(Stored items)
━━━━━━━━━━━━━━━━

(** The marker values that [strings.ToLower] turns into "crewai". *)
Lemma ToLower_crewai (val : string) :
  strings_ToLower mapToLower val = "crewai" <-> spellsCrewAI val = true.
Proof.
  rewrite ToLower_Map. unfold mapToLower, strings_Map, spellsCrewAI. split.
  - intros H.
    repeat match type of H with
           | mapRunes _ _ _ = String ?w _ =>
               let L := fresh "L" in
               let Hw := fresh "Hw" in
               apply mapRunes_letter in H as (? & ? & [(-> & _ & L & H)|(Hw & -> & H)]);
                 [ apply lowerByte_sameLetter in L
                 | try discriminate Hw
                 | vm_compute; reflexivity
                 | discriminate ]
           end;
      apply mapRunes_nil in H; subst; apply orb_true_iff; [left | right];
      cbv beta iota delta [String.append dottedI]; cbn [equalIgnoringCase];
      repeat match goal with L : sameLetter _ _ = true |- _ => rewrite L; clear L end;
      reflexivity.
  - intros H. apply orb_true_iff in H as [H|H].
    + repeat (apply equalIgnoringCase_cons in H as (? & ? & -> & ? & H)).
      apply equalIgnoringCase_nil in H as ->. letter_facts.
      rewrite Map_lowerASCII.
      * cbn [lowerASCII]. congruence.
      * cbn [isASCII].
        repeat match goal with A : (code _ < 128)%N |- _ =>
                 apply N.ltb_lt in A; rewrite A; clear A end.
        reflexivity.
    + unfold dottedI in H. rewrite !append_cons, append_nil_l in H.
      do 5 (apply equalIgnoringCase_cons in H as (? & ? & -> & ? & H)).
      apply equalIgnoringCase_cons in H as (c6 & ? & -> & H6 & H).
      apply equalIgnoringCase_cons in H as (c7 & ? & -> & H7 & H).
      apply equalIgnoringCase_nil in H as ->.
      apply sameLetter_other in H6; [|vm_compute; reflexivity].
      apply sameLetter_other in H7; [|vm_compute; reflexivity].
      subst c6 c7. letter_facts.
      repeat (rewrite mapRunes_ascii by (unfold byteVal; lia)).
      change (String (byteOf 196) (String (byteOf 176) "")) with (dottedI +:+ "").
      rewrite mapRunes_dottedI. cbn [mapRunes]. congruence.
Qed.

Lemma marker_spelling (attrs : attrMap) :
  markerIsCrewAI mapToLower attrs <-> markerSpellsCrewAI attrs.
Proof.
  unfold markerIsCrewAI, markerSpellsCrewAI.
  split; intros (val & H & E); exists val; (split; [exact H|]);
    apply ToLower_crewai; exact E.
Qed.

(** A value with U+0130 is not made of ASCII bytes. *)
Lemma spellsCrewAI_ascii (val : string) :
  isASCII val = true -> spellsCrewAI val = equalIgnoringCase val "crewai".
Proof.
  intros Hascii. unfold spellsCrewAI.
  destruct (equalIgnoringCase val ("crewa" +:+ dottedI)) eqn:H;
    [|apply orb_false_r].
  exfalso. unfold dottedI in H. rewrite !append_cons, append_nil_l in H.
  do 5 (apply equalIgnoringCase_cons in H as (? & ? & -> & ? & H)).
  apply equalIgnoringCase_cons in H as (c6 & ? & -> & H6 & _).
  apply sameLetter_other in H6; [|vm_compute; reflexivity]. subst c6.
  cbn [isASCII] in Hascii.
  do 5 (apply andb_true_iff in Hascii as [_ Hascii]).
  apply andb_true_iff in Hascii as [Hascii _].
  vm_compute in Hascii. discriminate Hascii.
Qed.

(** C1, as the code has it: the detector answers CrewAI exactly when the
    marker attribute gen_ai.system is a string that [strings.ToLower] turns
    into "crewai", or some key of the map starts with "crewai."; otherwise,
    and on the nil map, it answers no; the answer is the same in whatever
    order the keys are enumerated.  The strings that lower to "crewai" are
    the ones equal to "crewai" under case-insensitive comparison and the
    same strings with U+0130 (capital I with dot above) for the last
    letter; for a marker of ASCII bytes the comparison is the
    case-insensitive one. *)
Theorem C1_framework_detection :
  forall (rangeOrder : list string) (attrs : attrMap),
    enumerates rangeOrder attrs ->
    (IsCrewAISpan mapToLower rangeOrder attrs = true
     <-> markerSpellsCrewAI attrs \/ hasCrewAIKey attrs)
    /\ (~ (markerSpellsCrewAI attrs \/ hasCrewAIKey attrs)
        -> IsCrewAISpan mapToLower rangeOrder attrs = false)
    /\ (attrs = None -> IsCrewAISpan mapToLower rangeOrder attrs = false)
    /\ (forall rangeOrder' : list string,
          enumerates rangeOrder' attrs ->
          IsCrewAISpan mapToLower rangeOrder' attrs
          = IsCrewAISpan mapToLower rangeOrder attrs)
    /\ (markerEqualsCrewAI attrs -> IsCrewAISpan mapToLower rangeOrder attrs = true)
    /\ (forall val : string,
          mapIndex attrs "gen_ai.system" = Some (VString val) ->
          isASCII val = true ->
          (IsCrewAISpan mapToLower rangeOrder attrs = true
           <-> equalIgnoringCase val "crewai" = true \/ hasCrewAIKey attrs)).
Proof.
  intros rangeOrder attrs Henum.
  assert (Hspec : forall order, enumerates order attrs ->
            (IsCrewAISpan mapToLower order attrs = true
             <-> markerSpellsCrewAI attrs \/ hasCrewAIKey attrs)).
  { intros order Horder. rewrite <- marker_spelling.
    apply IsCrewAISpan_spec, Horder. }
  split; [exact (Hspec rangeOrder Henum)|].
  split; [|split; [|split; [|split]]].
  - intros Hno.
    destruct (IsCrewAISpan mapToLower rangeOrder attrs) eqn:E; [|reflexivity].
    exfalso. apply Hno, (Hspec rangeOrder Henum). exact E.
  - intros ->. reflexivity.
  - intros rangeOrder' Henum'. apply Bool.eq_true_iff_eq.
    rewrite (Hspec rangeOrder Henum), (Hspec rangeOrder' Henum'). reflexivity.
  - intros (val & H & E). apply (Hspec rangeOrder Henum). left.
    exists val. split; [exact H|]. unfold spellsCrewAI. rewrite E. reflexivity.
  - intros val H Hascii. rewrite (Hspec rangeOrder Henum).
    split; (intros [Hm|Hk]; [left | right; exact Hk]).
    + destruct Hm as (val' & H' & E). rewrite H in H'. injection H' as <-.
      rewrite <- (spellsCrewAI_ascii val Hascii). exact E.
    + exists val. split; [exact H|].
      rewrite (spellsCrewAI_ascii val Hascii). exact Hm.
Qed.

(** C1 on a map with the marker in mixed case alone, on a map with another
    marker and a namespaced key, the keys enumerated in one order and in
    the other, and on a map with neither. *)
Lemma C1_framework_detection_witness :
  IsCrewAISpan mapToLower ["gen_ai.system"]
    (Some {[ "gen_ai.system" := VString "CrewAI" ]}) = true
  /\ IsCrewAISpan mapToLower ["crewai.agent.role"; "gen_ai.system"]
       (Some {[ "gen_ai.system" := VString "openai"; "crewai.agent.role" := VString "x" ]})
     = true
  /\ IsCrewAISpan mapToLower ["crewai.agent.role"; "gen_ai.system"]
       (Some {[ "gen_ai.system" := VString "openai"; "crewai.agent.role" := VString "x" ]})
     = IsCrewAISpan mapToLower ["gen_ai.system"; "crewai.agent.role"]
         (Some {[ "gen_ai.system" := VString "openai"; "crewai.agent.role" := VString "x" ]})
  /\ IsCrewAISpan mapToLower ["gen_ai.system"]
       (Some {[ "gen_ai.system" := VString "openai" ]}) = false.
Proof.
  assert (H1 : forall v, enumerates ["gen_ai.system"]
                           (Some {[ "gen_ai.system" := VString v ]})).
  { intros v. unfold enumerates. rewrite dom_singleton_L, elements_singleton.
    reflexivity. }
  assert (H2 : enumerates ["gen_ai.system"; "crewai.agent.role"]
                 (Some {[ "gen_ai.system" := VString "openai";
                          "crewai.agent.role" := VString "x" ]})).
  { unfold enumerates. vm_compute (elements _). reflexivity. }
  assert (H3 : enumerates ["crewai.agent.role"; "gen_ai.system"]
                 (Some {[ "gen_ai.system" := VString "openai";
                          "crewai.agent.role" := VString "x" ]})).
  { unfold enumerates. vm_compute (elements _). apply Permutation_swap. }
  split; [|split; [|split]].
  - destruct (C1_framework_detection _ _ (H1 "CrewAI")) as (Hiff & _).
    apply Hiff. left.
    exists "CrewAI". split; vm_compute; reflexivity.
  - destruct (C1_framework_detection _ _ H3) as (Hiff & _).
    apply Hiff. right.
    exists "crewai.agent.role", "agent.role", (VString "x").
    split; vm_compute; reflexivity.
  - destruct (C1_framework_detection _ _ H2) as (_ & _ & _ & Horder & _).
    apply Horder. exact H3.
  - destruct (C1_framework_detection _ _ (H1 "openai")) as (_ & Hno & _).
    apply Hno. intros [(val & H & E)|(key & rest & v & -> & H)].
    + vm_compute in H. injection H as <-. vm_compute in E. discriminate E.
    + unfold mapIndex in H. apply lookup_singleton_Some in H as [H _].
      cbv [String.append] in H. discriminate H.
Defined.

━━━━━━━━━━━━━━━━

● TASK PROMPT
The answer is to be one number: the count of lines in the entries containing the string "forall".

● ANSWER SECTION
5